Required work —
Filter the listing for lines containing "idle".

Extracted data —
(** * Authorisation filter for the [_changes] feed

    A shallow embedding of [isUserAllowed] (src/auth/isUserAllowed.ts) and of
    [createPouchFilterMiddleware] (src/middleware/pouchFilterMiddleware.ts),
    and the properties the design document states about them.

    JavaScript strings are modelled as byte strings holding the UTF-8
    encoding of the text, a [Buffer] as its bytes; [undefined] is
    [None]; an exception is the [Throw] constructor of [result]. *)

From Stdlib Require Import ZArith Ascii String.
From stdpp Require Import base tactics option list strings gmap.

Set Warnings "-register-all".

(** ** JavaScript string primitives used by the middleware *)

Module JS.

Definition LF : ascii := "010"%char.

(** [s.lastIndexOf(c)]; [None] stands for [-1]. *)
Fixpoint lastIndexOf (c : ascii) (s : string) : option nat :=
  match s with
  | EmptyString => None
  | String a r =>
      match lastIndexOf c r with
      | Some i => Some (S i)
      | None => if Ascii.eqb a c then Some 0 else None
      end
  end.

(** [s.substring(0, n)] and [s.substring(n)]. *)
Fixpoint substring_to (n : nat) (s : string) : string :=
  match n, s with
  | S n', String a r => String a (substring_to n' r)
  | _, _ => EmptyString
  end.

Fixpoint substring_from (n : nat) (s : string) : string :=
  match n, s with
  | S n', String _ r => substring_from n' r
  | _, _ => s
  end.

(** [s.split(c)]: never empty, [n] separators give [n + 1] pieces. *)
Fixpoint split (c : ascii) (s : string) : list string :=
  match s with
  | EmptyString => [EmptyString]
  | String a r =>
      if Ascii.eqb a c then EmptyString :: split c r
      else match split c r with
           | [] => [String a EmptyString]
           | piece :: rest => String a piece :: rest
           end
  end.

(** [pieces.join(sep)]. *)
Fixpoint join (sep : string) (pieces : list string) : string :=
  match pieces with
  | [] => EmptyString
  | [p] => p
  | p :: rest => p +:+ sep +:+ join sep rest
  end.

(** [hay.includes(needle)]. *)
Fixpoint includes (needle hay : string) : bool :=
  String.prefix needle hay
  || match hay with
     | EmptyString => false
     | String _ r => includes needle r
     end.

(** The characters [String.prototype.trim] strips (WhiteSpace and
    LineTerminator of ECMAScript), in their UTF-8 encoding.  [trimStart]
    removes a leading run of them. *)
Fixpoint trimStart (s : string) : string :=
  match s with
  | String "009" r | String "010" r | String "011" r
  | String "012" r | String "013" r | String " " r => trimStart r
  | String "194" (String "160" r) => trimStart r            (* U+00A0 *)
  | String "225" (String "154" (String "128" r)) => trimStart r  (* U+1680 *)
  | String "226" (String "128" (String c r)) =>
      (* U+2000..U+200A, U+2028, U+2029, U+202F *)
      let n := nat_of_ascii c in
      if (128 <=? n)%nat && (n <=? 138)%nat || (n =? 168)%nat
         || (n =? 169)%nat || (n =? 175)%nat
      then trimStart r else s
  | String "226" (String "129" (String "159" r)) => trimStart r  (* U+205F *)
  | String "227" (String "128" (String "128" r)) => trimStart r  (* U+3000 *)
  | String "239" (String "187" (String "191" r)) => trimStart r  (* U+FEFF *)
  | _ => s
  end.

Fixpoint trimEnd (s : string) : string :=
  match s with
  | EmptyString => EmptyString
  | String a r =>
      match trimStart s with
      | EmptyString => EmptyString
      | _ => String a (trimEnd r)
      end
  end.

Definition trim (s : string) : string := trimEnd (trimStart s).

(** Truthiness of a string: only the empty string is falsy. *)
Definition truthy_string (s : string) : bool :=
  match s with EmptyString => false | _ => true end.

(** *** [Buffer.prototype.toString]: UTF-8 decoding with replacement

    A string is kept as its UTF-8 bytes, so decoding a buffer copies
    every well-formed sequence and puts U+FFFD in the place of every
    maximal ill-formed one. *)

(** U+FFFD, encoded. *)
Definition replacement : string :=
  String (ascii_of_nat 239)
    (String (ascii_of_nat 191) (String (ascii_of_nat 189) EmptyString)).

Record decoder : Type := {
  needed : nat;             (* continuation bytes still expected *)
  seen : string;            (* the bytes of the sequence so far *)
  lower : N;                (* the range the next byte must lie in *)
  upper : N;
}.

Definition idle : decoder :=
  {| needed := 0; seen := EmptyString; lower := 128; upper := 191 |}.

(** A byte met between two sequences. *)
Definition lead (b : ascii) : string * decoder :=
  let n := N_of_ascii b in
  let sequence k lo hi :=
    (EmptyString,
     {| needed := k; seen := String b EmptyString;
        lower := lo; upper := hi |}) in
  if (n <=? 127)%N then (String b EmptyString, idle)
  else if (194 <=? n)%N && (n <=? 223)%N then sequence 1 128%N 191%N
  else if (224 <=? n)%N && (n <=? 239)%N then
    sequence 2 (if (n =? 224)%N then 160%N else 128%N)
               (if (n =? 237)%N then 159%N else 191%N)
  else if (240 <=? n)%N && (n <=? 244)%N then
    sequence 3 (if (n =? 240)%N then 144%N else 128%N)
               (if (n =? 244)%N then 143%N else 191%N)
  else (replacement, idle).

(** One byte: what is decoded by now, and the decoder's next state.  A
    byte that cannot continue the sequence ends it with U+FFFD and is
    read again as a first byte. *)
Definition decode_byte (d : decoder) (b : ascii) : string * decoder :=
  match needed d with
  | 0 => lead b
  | S k =>
      let n := N_of_ascii b in
      if (lower d <=? n)%N && (n <=? upper d)%N then
        match k with
        | 0 => (seen d +:+ String b EmptyString, idle)
        | S _ =>
            (EmptyString,
             {| needed := k; seen := seen d +:+ String b EmptyString;
                lower := 128; upper := 191 |})
        end
      else (replacement +:+ fst (lead b), snd (lead b))
  end.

Answer to this exercise —
Definition idle : decoder :=
  if (n <=? 127)%N then (String b EmptyString, idle)
  else (replacement, idle).
        | 0 => (seen d +:+ String b EmptyString, idle)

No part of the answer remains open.